Life goes on.
With Newark pressing, some work needed to be done last week on the RR. 8 people, 1 pod, enough judges over the two days. Pretty much one hit the buttons and the thing came to life, although the rooms were the last thing to go in (the Newark debater needed to go into the Auditorium, and I guess I could have made it and him high priority, but I just plugged it in manually). Without all the roomage, tabroom (AKA CP) has a new warning animation that pretty much broke me up every time, for a while, and then sort of didn’t anymore as I waited for it to play through. Other than that, round 5 would not give me 2 judges. I tried again. No 2 judges. Again. No 2 judges. Checked everything. Tried again. No 2 judges. Tried again. 2 judges. Which just goes to show you what I’ve seen before with this system, that if something doesn’t work, doing the exact same thing again might in fact get it to work. Compare this to the standard working definition of insanity, and CP’s evil plan to send me to the Home for the Terminally Tabbing Impaired (Mental Substation) becomes ever more clear. But more to the point, it worked fine. This is so much better than having to set up an RR by hand, believe me. Of course, if one of the judges doesn’t show up, all bets are off, but that’s always true, program choice notwithstanding.

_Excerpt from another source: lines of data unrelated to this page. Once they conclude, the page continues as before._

(* ===== verification/MediaStreamProps.v ===== *)
(** * What an upload stages and a download sends *)

From S2P Require Import Prelude StoreError Errors Wire RequestEnums Jids Messaging RelayedEnums Engine Registry Spool MessagingLaws MediaStream BoundaryProps.

Section staging.
Context (metadata_value : string -> bool) `{mc : MediaCrypto} `{!MediaCryptoLaws mc}.
Context (max : Z) (others : nat -> Z) (io : nat -> Io).
Context (Hmax : 0 < max <= 2 ^ 63) (Hothers : forall n, 0 <= others n).

Abbreviation status e := (status_of metadata_value e).
Abbreviation stage_frames := (stage_frames metadata_value max others io).

(** ** The checks of an upload, in order *)

Definition io_check (n : nat) : option Status :=
  match io n with
  | Done => None
  | Fails e => Some (status (Other e))
  end.

(** The [n]-th claim makes the reservation [total]. *)
Definition room_check (n : nat) (total : Z) : option Status :=
  refuse_if (max <? others n + total) (status budget_exhausted).

Fixpoint frame_checks (max_bytes : Z) (n : nat) (received : Z) (fs : list MediaFrame) (fin : result Status unit) :
    list (option Status) :=
  match fs with
  | [] => [err_of fin; room_check n (received + CIPHERTEXT_OVERHEAD); io_check n]
  | Bytes bytes :: fs =>
      let received := received + Z.of_nat (length bytes) in
      [refuse_if (max_bytes <? received) (status size_limit_exceeded); room_check n received; io_check n] ++
      frame_checks max_bytes (S n) received fs fin
  | Header _ :: _ => [Some (status second_header)]
  | Empty :: fs => frame_checks max_bytes n received fs fin
  end.

Definition begin_checks (key : KeyDraw) (media_type : wa.MediaType) : list (option Status) :=
  let sidecar := match media_type with wa.Audio | wa.Video => true | _ => false end in
  [(fun e => status (Other e)) <$> err_of (new_with_sidecar key media_type sidecar); io_check 0; room_check 0 0].

(** The bytes a client sent. *)
Definition plain_of (fs : list MediaFrame) : bytes :=
  concat ((fun f => match f with Bytes bytes => bytes | _ => [] end) <$> fs).

(** The encryption of [plain], whole, from the state [e]. *)
Definition encryption (e : Encryptor) (plain : bytes) : bytes * EncryptedMediaInfo :=
  let '(e, c) := update_to_writer e plain in
  let '(c', info) := finalize_to_writer e in
  (c ++ c', info).

Definition staged_made (e : Encryptor) (before : bytes) (received : Z) (fs : list MediaFrame) (s : StagedUpload) : Prop :=
  let '(c, info) := encryption e (plain_of fs) in
  let file := before ++ c in
  let reserved := received + Z.of_nat (length (plain_of fs)) + CIPHERTEXT_OVERHEAD in
  s = MkStagedUpload (MkSpooledCiphertext file (Z.of_nat (length file))) info (MkSpoolReservation reserved).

Meanwhile, I’m looking at Sailor cases for the tournament, and very much not quite coming to grips with team assignments. I’m kind of operating under an assumption that, starting out, teams should be flexible. This allows you to be in different positions with different people and develop individual habits before team habits, which is another reason why I start everybody on LD. Secondly, a smallish team means that there’s only so many people to debate with in the first place, and I don’t want anyone getting peremptorily shot out for any reason (yet). For all practical purposes they’re all first year PFers, so everything should be experimental. Or so I’m thinking. Maybe I’m wrong. One problem is that I’m having people write a side for Newark, and go first speaker when they flip that side. In other words, everybody plays lead-off and clean-up. That seems right to me also, because it seems awfully soon to decide who’s better where. But that means that if I team you up at the next tournament and try to keep you on the side you had before, it may not work. Oy. Given that there’s lots of signups for all the January tournaments, this is all getting confusing. The bottom line is that everything is open for the time being. It’s easy enough for me to see who writes the best cases or who are the best speakers, but I don’t particularly see any point in trying to create teams solely on the basis of competitive strength at this point. I want them to learn. I may be going about it all wrong, but at least I’m going about it.
In other words, PF is a brave new world for us old LD people. If I ever figure it out, I’ll let you know.